On Mon, 2014-02-24 at 08:34 -0500, Brian Miller wrote:

> On Mon, 2014-02-24 at 12:28 +0000, jb wrote:
> > Putting the Genie Back in the Bottle: 
> > More RedHat Legal Shenanigans with CentOS
> > http://nerdvittles.com/?p=8721
> > 
> > Closing the Book on CentOS: [...]
> > http://nerdvittles.com/
> > 
> > Thanks to the author of the above articles.

> The author of those pieces needs to read a bit closer.  His claim:
> 
>         In a nutshell, the new RedHat Terms of Service outlaw use of
>         CentOS in any product “unless the combined distribution is an
>         official CentOS distribution.”
> 
> is not supported by any evidence he provides.  What is made clear is
> that one cannot use the CentOS marks (ie logos, etc.) in a derivative
> distribution.
> 
> Seems to be much sound and fury...

Do you mean Red Hat's ownership of the Centos brand name prohibits
something like this example

http://nerdvittles.com/wp-images/piaf20642.gif     ?
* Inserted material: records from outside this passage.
Lemma classify_file_recent cfg sc n file :
  recentFoldersFound (fst (classify_file cfg (sc, n) file)) =
  if is_marker cfg file && created_on_or_after cfg file
  then Set_add (folderName_of file) (recentFoldersFound sc)
  else recentFoldersFound sc.
Proof.
  unfold classify_file.
  destruct (truthy (folderName_of file) && truthy (fileName_of file));
    destruct (is_marker cfg file); destruct (created_on_or_after cfg file);
    reflexivity.
Qed.

Lemma classify_file_all cfg sc n file :
  allFoldersFoundInTotal (fst (classify_file cfg (sc, n) file)) =
  if truthy (folderName_of file) && truthy (fileName_of file)
  then Set_add (folderName_of file) (allFoldersFoundInTotal sc)
  else allFoldersFoundInTotal sc.
Proof.
  unfold classify_file.
  destruct (truthy (folderName_of file) && truthy (fileName_of file));
    destruct (is_marker cfg file); destruct (created_on_or_after cfg file);
    reflexivity.
Qed.

Lemma classify_fold_recent cfg files : forall acc x,
  In x (recentFoldersFound (fst (fold_left (classify_file cfg) files acc))) <->
  In x (recentFoldersFound (fst acc)) \/
  exists file, In file files /\ marker_on_or_after cfg file /\
               x = second_to_last_segment (split "/" (name file)).
Proof.
  induction files as [|file files IH]; intros [sc n] x; cbn [fold_left].
  - split; [auto|]. intros [H|(f & [] & _)]. exact H.
  - rewrite IH, classify_file_recent.
    destruct (is_marker cfg file && created_on_or_after cfg file) eqn:Q.
    + apply qualifies_iff in Q. rewrite Set_add_iff, folderName_of_segments.
      simpl fst. split.
      * intros [[E|H]|(f & Hf & Hq & E)].
        -- right. exists file. simpl. auto.
        -- auto.
        -- right. exists f. simpl. auto.
      * intros [H|(f & [E|Hf] & Hq & E')].
        -- auto.
        -- subst f. auto.
        -- right. exists f. auto.
    + simpl fst. split.
      * intros [H|(f & Hf & Hq & E)]; [auto|].
        right. exists f. simpl. auto.
      * intros [H|(f & [E|Hf] & Hq & E')]; [auto| |].
        -- subst f. apply qualifies_iff in Hq. congruence.
        -- right. exists f. auto.
Qed.

Lemma classify_fold_nodup cfg files : forall acc,
  NoDup (recentFoldersFound (fst acc)) ->
  NoDup (recentFoldersFound (fst (fold_left (classify_file cfg) files acc))).
Proof.
  induction files as [|file files IH]; intros [sc n] H; cbn [fold_left]; [exact H|].
  apply (IH (classify_file cfg (sc, n) file)). rewrite classify_file_recent.
  destruct (is_marker cfg file && created_on_or_after cfg file);
    [apply Set_add_nodup|]; exact H.
Qed.

(** Only a truthy segment enters the set of all folders. *)
Lemma classify_fold_all_truthy cfg files : forall acc,
  Forall (fun x => truthy x = true) (allFoldersFoundInTotal (fst acc)) ->
  Forall (fun x => truthy x = true)
         (allFoldersFoundInTotal (fst (fold_left (classify_file cfg) files acc))).
Proof.
  induction files as [|file files IH]; intros [sc n] H; cbn [fold_left]; [exact H|].
  apply (IH (classify_file cfg (sc, n) file)). rewrite classify_file_all. simpl fst.
  destruct (truthy (folderName_of file)) eqn:T; simpl; [|exact H].
  destruct (truthy (fileName_of file)); [|exact H].
  apply Forall_forall. intros x Hx. apply Set_add_iff in Hx.
  destruct Hx as [->|Hx]; [exact T|].
  rewrite Forall_forall in H. auto.
Qed.

(* ------------------------------------------------------------------ *)
(** ** Running the monad *)

Section Running.
Context {W : Type}.

Lemma extend_extend (st : St W) w l w' l' :
  extend (extend st w l) w' l' = extend st w' (l ++ l').
Proof. unfold extend. simpl. rewrite app_assoc. reflexivity. Qed.

Lemma extend_nil (st : St W) : extend st (world st) [] = st.
Proof. destruct st. unfold extend. simpl. rewrite app_nil_r. reflexivity. Qed.

Lemma run_emit e (st : St W) :
  emit e st = (Val tt, extend st (world st) [e]).
Proof. reflexivity. Qed.

Lemma run_log l (st : St W) :
  log l st = (Val tt, extend st (world st) [EvLog l]).
Proof. reflexivity. Qed.

Lemma run_call_ok {A} e (f : W -> Reply A * W) (st : St W) a w :
  f (world st) = (Ok a, w) -> call e f st = (Val a, extend st w [e]).
Proof. intros H. unfold call. rewrite H. reflexivity. Qed.

Lemma run_call_fail {A} e (f : W -> Reply A * W) (st : St W) err w :
  f (world st) = (Fail err, w) -> call e f st = (Exn err, extend st w [e]).
Proof. intros H. unfold call. rewrite H. reflexivity. Qed.

Lemma run_bind_val {A B} (m : M W A) (k : A -> M W B) st a st' :
  m st = (Val a, st') -> bind m k st = k a st'.
Proof. intros H. unfold bind. rewrite H. reflexivity. Qed.

Lemma run_bind_exn {A B} (m : M W A) (k : A -> M W B) st e st' :
  m st = (Exn e, st') -> bind m k st = (Exn e, st').
Proof. intros H. unfold bind. rewrite H. reflexivity. Qed.

Lemma run_bind_out {A B} (m : M W A) (k : A -> M W B) st st' :
  m st = (OutOfFuel, st') -> bind m k st = (OutOfFuel, st').
Proof. intros H. unfold bind. rewrite H. reflexivity. Qed.
End Running.

(* ------------------------------------------------------------------ *)
(** ** Step 1: the scan *)

Section ScanFacts.
Context {W : Type} (be : Backend W) (cfg : Config).

Lemma scan_loop_serves tok w pages w' :
  Serves be cfg tok w pages w' ->
  forall fuel sc tr, length pages < fuel ->
  exists sc' l,
    scan_loop be cfg fuel tok sc {| world := w; trace := tr |}
    = (Val sc', {| world := w'; trace := (tr ++ l)%list |}) /\
    (forall x, In x (recentFoldersFound sc') <->
               In x (recentFoldersFound sc) \/
               exists file, In file (concat pages) /\ marker_on_or_after cfg file /\
                            x = second_to_last_segment (split "/" (name file))) /\
    (NoDup (recentFoldersFound sc) -> NoDup (recentFoldersFound sc')).
Proof.
  induction 1 as [tok w next w' Hget Hnext
                 |tok w files next w' Hne Hget Hnext
                 |tok w files next w1 pages w' Hne Hget Hnext Hrest IH];
    intros fuel sc tr Hfuel; (destruct fuel as [|fuel]; [simpl in Hfuel; lia|]).
  - cbn [scan_loop].
    erewrite run_bind_val by (apply run_call_ok; exact Hget).
    destruct (truthy tok); cbn.
    + eexists _, _. split; [reflexivity|]. split; [|auto].
      intros x. split; [auto|]. intros [H|(f & [] & _)]. exact H.
    + eexists _, _. split; [rewrite <- app_assoc; reflexivity|]. split; [|auto].
      intros x. split; [auto|]. intros [H|(f & [] & _)]. exact H.
  - cbn [scan_loop].
    erewrite run_bind_val by (apply run_call_ok; exact Hget).
    destruct files as [|f0 files0]; [congruence|].
    unfold classify_files.
    match goal with
    | |- context [fold_left (classify_file cfg) ?fs (?s0, 0)] =>
        pose proof (classify_fold_recent cfg fs (s0, 0)) as Hiff;
        pose proof (classify_fold_nodup cfg fs (s0, 0)) as Hnd;
        destruct (fold_left (classify_file cfg) fs (s0, 0)) as [sc1 n1]
    end.
    cbn [fst recentFoldersFound] in Hiff, Hnd.
    erewrite run_bind_val by apply run_log.
    rewrite Hnext. unfold ret, extend. cbn [world trace].
    eexists _, _. split; [rewrite <- app_assoc; reflexivity|].
    split; [|exact Hnd].
    intros x. rewrite Hiff. cbn [concat]. rewrite app_nil_r. reflexivity.
  - cbn [scan_loop].
    erewrite run_bind_val by (apply run_call_ok; exact Hget).
    destruct files as [|f0 files0]; [congruence|].
    unfold classify_files.
    match goal with
    | |- context [fold_left (classify_file cfg) ?fs (?s0, 0)] =>
        pose proof (classify_fold_recent cfg fs (s0, 0)) as Hiff;
        pose proof (classify_fold_nodup cfg fs (s0, 0)) as Hnd;
        destruct (fold_left (classify_file cfg) fs (s0, 0)) as [sc1 n1]
    end.
    cbn [fst recentFoldersFound] in Hiff, Hnd.
    erewrite run_bind_val by apply run_log.
    rewrite Hnext. unfold extend. cbn [world trace].
    destruct (IH fuel sc1 ((tr ++ [EvGetFiles (scan_options cfg tok)]) ++
                           [EvLog (LogRequest (requestCount sc1) (totalFilesCount sc1)
                                     (length (allFoldersFoundInTotal sc1)) n1)])%list)
      as (sc' & l & Hrun & Hiff' & Hnd'); [simpl in Hfuel; lia|].
    rewrite Hrun. eexists _, _. split; [rewrite <- !app_assoc; reflexivity|].
    split; [|auto].
    intros x. rewrite Hiff', Hiff. cbn [concat]. split.
    + intros [[H|(f & Hf & Hq)]|(f & Hf & Hq)]; [auto| |].
      * right. exists f. rewrite in_app_iff. auto.
      * right. exists f. rewrite in_app_iff. auto.
    + intros [H|(f & Hf & Hq)]; [auto|].
      apply in_app_iff in Hf. destruct Hf as [Hf|Hf].
      * left. right. exists f. auto.
      * right. exists f. auto.
Qed.
End ScanFacts.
(source: http://nerdvittles.com/?p=5844)

Why does Red Hat need to 'own' the Centos brand name and do the Centos
maintainers, who work hard on Centos for all our benefit, possess the
legal ownership - individually or collectively - of the Centos brand
that was, or is, being transferred or sold or donated by them to Red Hat
Inc. ?

If the Centos maintainers do not own the Centos brand name, which entity
does and which entity has the legal ability to give away to a third
party complete ownership of the brand name ?

Thank you.

-- 
Paul.
England,
EU.

   Our systems are exclusively Centos. No Micro$oft Windoze here.